* _Task to carry out_
Only one span of the listing below should come back. It runs from the line with "Record iterator := Iter" through the line with "counts : C → nat → Prop;", and each of its lines must be reproduced exactly.

* _Input data_

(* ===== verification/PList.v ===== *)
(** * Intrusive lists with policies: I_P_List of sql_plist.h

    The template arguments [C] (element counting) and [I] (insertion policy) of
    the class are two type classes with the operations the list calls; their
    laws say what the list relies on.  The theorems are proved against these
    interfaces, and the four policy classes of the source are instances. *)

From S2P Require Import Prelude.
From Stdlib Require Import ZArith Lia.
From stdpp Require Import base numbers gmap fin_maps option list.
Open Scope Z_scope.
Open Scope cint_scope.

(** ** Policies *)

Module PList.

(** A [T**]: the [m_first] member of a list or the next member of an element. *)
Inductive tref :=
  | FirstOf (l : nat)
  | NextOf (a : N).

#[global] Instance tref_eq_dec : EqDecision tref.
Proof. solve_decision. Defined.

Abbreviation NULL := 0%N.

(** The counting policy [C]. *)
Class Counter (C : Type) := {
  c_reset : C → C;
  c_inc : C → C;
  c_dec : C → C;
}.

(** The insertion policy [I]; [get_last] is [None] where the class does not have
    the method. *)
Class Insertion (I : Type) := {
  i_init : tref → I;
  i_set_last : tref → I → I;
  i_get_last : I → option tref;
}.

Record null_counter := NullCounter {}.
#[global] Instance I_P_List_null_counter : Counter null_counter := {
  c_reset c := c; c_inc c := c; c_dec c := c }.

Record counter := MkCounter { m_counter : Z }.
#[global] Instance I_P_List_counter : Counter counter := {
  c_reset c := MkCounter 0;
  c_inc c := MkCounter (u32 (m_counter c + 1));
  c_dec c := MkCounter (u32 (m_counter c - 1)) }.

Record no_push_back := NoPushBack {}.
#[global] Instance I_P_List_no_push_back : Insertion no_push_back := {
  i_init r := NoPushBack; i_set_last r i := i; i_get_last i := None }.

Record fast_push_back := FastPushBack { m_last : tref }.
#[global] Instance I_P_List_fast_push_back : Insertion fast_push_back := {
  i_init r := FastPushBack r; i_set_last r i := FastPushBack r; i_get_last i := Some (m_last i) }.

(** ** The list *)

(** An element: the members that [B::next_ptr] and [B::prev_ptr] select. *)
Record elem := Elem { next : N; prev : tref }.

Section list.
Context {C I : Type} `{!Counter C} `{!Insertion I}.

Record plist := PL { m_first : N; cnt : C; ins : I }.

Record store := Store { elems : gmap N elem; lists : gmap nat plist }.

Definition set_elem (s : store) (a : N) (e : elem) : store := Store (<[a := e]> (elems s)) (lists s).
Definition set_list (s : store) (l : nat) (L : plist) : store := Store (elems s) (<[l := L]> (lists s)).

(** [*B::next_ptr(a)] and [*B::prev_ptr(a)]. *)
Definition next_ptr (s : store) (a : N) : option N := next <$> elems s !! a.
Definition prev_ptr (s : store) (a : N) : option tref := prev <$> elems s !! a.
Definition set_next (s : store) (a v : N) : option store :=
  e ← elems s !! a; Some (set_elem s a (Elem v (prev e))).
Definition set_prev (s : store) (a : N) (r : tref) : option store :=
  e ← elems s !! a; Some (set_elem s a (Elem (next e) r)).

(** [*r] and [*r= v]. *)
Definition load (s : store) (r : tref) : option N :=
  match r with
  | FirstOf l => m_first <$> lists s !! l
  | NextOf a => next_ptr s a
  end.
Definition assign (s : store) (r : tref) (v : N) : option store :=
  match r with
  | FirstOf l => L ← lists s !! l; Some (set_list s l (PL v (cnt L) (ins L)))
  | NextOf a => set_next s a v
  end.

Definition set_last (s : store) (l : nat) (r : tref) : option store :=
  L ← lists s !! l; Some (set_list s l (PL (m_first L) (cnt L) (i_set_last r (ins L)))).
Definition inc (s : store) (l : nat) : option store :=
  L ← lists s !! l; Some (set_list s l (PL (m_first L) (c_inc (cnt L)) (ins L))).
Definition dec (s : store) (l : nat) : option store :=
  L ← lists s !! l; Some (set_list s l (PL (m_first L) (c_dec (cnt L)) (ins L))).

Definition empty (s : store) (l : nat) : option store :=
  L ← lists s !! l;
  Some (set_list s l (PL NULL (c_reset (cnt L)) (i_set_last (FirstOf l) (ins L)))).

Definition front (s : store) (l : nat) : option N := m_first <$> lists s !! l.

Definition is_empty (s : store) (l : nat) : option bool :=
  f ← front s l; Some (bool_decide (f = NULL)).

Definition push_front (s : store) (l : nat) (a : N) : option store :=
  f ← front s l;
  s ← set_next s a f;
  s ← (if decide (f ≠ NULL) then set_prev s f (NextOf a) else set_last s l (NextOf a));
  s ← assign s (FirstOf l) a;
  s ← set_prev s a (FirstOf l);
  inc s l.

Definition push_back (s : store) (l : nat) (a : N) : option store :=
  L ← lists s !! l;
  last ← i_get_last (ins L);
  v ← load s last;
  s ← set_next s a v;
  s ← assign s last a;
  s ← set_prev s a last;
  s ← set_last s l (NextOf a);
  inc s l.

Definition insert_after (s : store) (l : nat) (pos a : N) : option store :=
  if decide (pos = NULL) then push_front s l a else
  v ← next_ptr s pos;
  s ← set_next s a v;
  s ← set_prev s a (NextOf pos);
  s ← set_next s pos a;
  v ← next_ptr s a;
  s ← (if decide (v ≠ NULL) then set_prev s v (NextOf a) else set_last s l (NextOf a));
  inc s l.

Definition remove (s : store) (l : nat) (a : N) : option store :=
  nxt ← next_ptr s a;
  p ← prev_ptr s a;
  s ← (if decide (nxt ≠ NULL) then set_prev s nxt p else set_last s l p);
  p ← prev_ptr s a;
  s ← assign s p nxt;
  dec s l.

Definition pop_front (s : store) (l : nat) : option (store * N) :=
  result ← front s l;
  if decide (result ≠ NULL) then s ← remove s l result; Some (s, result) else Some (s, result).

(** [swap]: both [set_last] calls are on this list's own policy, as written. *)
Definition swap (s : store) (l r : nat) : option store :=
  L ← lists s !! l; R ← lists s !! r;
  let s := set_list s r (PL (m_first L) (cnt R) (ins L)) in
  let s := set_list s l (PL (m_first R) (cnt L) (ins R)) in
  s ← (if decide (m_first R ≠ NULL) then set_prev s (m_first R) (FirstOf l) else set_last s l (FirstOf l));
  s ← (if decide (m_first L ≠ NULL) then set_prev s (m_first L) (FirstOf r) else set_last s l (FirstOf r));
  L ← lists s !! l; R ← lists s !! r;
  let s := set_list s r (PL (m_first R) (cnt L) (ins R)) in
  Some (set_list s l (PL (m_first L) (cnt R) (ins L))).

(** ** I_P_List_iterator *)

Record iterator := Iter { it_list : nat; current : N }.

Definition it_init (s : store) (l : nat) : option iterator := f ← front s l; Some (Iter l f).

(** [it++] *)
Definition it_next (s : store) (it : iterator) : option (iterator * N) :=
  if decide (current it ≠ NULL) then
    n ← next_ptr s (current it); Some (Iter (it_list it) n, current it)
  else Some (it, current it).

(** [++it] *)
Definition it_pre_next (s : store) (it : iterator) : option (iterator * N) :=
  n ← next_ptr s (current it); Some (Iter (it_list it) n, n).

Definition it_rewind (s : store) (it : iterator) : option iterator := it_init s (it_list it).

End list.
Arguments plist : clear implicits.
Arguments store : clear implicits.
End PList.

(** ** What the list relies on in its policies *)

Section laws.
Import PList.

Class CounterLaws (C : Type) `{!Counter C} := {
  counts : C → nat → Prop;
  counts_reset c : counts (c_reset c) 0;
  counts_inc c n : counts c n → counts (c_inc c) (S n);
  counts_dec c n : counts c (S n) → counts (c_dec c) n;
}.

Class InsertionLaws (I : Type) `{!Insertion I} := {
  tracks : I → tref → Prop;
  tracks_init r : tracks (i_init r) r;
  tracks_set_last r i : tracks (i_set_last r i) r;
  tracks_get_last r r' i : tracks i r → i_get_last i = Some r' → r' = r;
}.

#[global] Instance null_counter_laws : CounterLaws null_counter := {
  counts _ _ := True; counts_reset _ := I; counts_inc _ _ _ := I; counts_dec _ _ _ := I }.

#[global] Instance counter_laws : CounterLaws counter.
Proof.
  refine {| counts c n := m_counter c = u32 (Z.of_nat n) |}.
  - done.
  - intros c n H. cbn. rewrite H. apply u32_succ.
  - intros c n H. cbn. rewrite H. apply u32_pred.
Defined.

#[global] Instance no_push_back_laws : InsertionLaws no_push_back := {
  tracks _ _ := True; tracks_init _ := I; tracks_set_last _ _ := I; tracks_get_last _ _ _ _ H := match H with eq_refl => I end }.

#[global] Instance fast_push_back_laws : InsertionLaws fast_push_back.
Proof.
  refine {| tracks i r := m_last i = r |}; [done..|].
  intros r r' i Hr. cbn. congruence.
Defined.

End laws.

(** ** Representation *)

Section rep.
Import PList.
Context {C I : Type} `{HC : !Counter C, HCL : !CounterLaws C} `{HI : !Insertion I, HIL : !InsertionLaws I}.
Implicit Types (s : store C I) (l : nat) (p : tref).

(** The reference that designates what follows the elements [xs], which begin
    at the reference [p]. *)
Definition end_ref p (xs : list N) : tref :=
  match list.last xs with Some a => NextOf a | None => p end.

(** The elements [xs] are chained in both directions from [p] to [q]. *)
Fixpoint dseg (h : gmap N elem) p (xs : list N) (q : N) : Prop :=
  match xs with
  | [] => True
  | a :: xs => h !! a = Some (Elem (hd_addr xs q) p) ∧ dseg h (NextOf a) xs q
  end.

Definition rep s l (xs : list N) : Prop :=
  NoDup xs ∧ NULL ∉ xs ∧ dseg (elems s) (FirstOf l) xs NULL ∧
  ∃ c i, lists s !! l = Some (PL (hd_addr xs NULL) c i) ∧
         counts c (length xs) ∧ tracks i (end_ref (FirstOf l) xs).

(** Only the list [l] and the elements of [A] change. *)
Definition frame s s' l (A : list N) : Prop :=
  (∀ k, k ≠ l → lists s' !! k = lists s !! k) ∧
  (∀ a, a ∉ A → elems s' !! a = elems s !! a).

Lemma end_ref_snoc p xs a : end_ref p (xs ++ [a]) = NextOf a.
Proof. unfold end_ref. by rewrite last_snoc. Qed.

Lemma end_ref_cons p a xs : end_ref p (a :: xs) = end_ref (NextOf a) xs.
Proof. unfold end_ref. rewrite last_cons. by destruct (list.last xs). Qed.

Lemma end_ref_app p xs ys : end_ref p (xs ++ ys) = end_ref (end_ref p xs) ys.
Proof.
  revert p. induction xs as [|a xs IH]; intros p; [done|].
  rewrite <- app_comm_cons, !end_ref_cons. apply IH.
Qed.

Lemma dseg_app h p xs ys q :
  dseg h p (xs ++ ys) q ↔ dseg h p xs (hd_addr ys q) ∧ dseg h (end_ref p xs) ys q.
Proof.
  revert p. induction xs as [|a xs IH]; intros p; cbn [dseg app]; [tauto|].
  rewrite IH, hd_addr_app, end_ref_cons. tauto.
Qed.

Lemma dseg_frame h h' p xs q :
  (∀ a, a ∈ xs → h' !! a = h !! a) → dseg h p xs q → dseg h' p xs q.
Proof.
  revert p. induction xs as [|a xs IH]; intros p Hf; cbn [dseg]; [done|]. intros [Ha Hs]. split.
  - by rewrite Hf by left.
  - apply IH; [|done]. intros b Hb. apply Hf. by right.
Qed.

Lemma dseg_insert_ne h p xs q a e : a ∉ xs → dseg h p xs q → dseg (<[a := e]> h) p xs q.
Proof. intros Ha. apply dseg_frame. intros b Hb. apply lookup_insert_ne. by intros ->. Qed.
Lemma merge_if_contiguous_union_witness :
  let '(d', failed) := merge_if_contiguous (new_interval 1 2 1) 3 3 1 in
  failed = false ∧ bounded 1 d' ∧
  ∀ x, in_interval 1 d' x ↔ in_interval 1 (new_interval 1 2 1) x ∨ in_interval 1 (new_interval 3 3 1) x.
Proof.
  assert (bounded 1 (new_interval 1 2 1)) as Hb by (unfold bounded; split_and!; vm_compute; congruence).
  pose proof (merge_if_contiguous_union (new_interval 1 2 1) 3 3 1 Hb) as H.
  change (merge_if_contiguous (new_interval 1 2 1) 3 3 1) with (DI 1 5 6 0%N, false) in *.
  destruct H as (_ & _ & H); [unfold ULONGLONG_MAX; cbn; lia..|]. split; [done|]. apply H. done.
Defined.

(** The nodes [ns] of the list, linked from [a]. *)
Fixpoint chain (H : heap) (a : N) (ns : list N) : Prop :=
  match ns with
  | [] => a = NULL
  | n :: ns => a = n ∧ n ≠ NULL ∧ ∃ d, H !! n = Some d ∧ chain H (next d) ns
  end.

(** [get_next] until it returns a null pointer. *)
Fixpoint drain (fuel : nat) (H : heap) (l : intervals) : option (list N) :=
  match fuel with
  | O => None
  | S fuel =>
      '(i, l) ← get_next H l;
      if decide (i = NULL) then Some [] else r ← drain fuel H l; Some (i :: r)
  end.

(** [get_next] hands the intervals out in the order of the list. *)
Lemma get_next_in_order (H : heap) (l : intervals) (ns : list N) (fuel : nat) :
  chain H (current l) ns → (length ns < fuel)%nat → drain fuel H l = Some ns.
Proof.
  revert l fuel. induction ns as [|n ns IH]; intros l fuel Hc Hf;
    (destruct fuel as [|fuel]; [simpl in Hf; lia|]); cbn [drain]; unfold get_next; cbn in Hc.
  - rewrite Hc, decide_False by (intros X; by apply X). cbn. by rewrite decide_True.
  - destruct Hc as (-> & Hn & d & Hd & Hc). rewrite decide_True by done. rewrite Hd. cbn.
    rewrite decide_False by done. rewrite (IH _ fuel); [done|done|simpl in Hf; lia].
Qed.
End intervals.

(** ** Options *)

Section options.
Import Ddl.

* _Completed exercise_
Record iterator := Iter { it_list : nat; current : N }.

Definition it_init (s : store) (l : nat) : option iterator := f ← front s l; Some (Iter l f).

(** [it++] *)
Definition it_next (s : store) (it : iterator) : option (iterator * N) :=
  if decide (current it ≠ NULL) then
    n ← next_ptr s (current it); Some (Iter (it_list it) n, current it)
  else Some (it, current it).

(** [++it] *)
Definition it_pre_next (s : store) (it : iterator) : option (iterator * N) :=
  n ← next_ptr s (current it); Some (Iter (it_list it) n, n).

Definition it_rewind (s : store) (it : iterator) : option iterator := it_init s (it_list it).

End list.
Arguments plist : clear implicits.
Arguments store : clear implicits.
End PList.

(** ** What the list relies on in its policies *)

Section laws.
Import PList.

Class CounterLaws (C : Type) `{!Counter C} := {
  counts : C → nat → Prop;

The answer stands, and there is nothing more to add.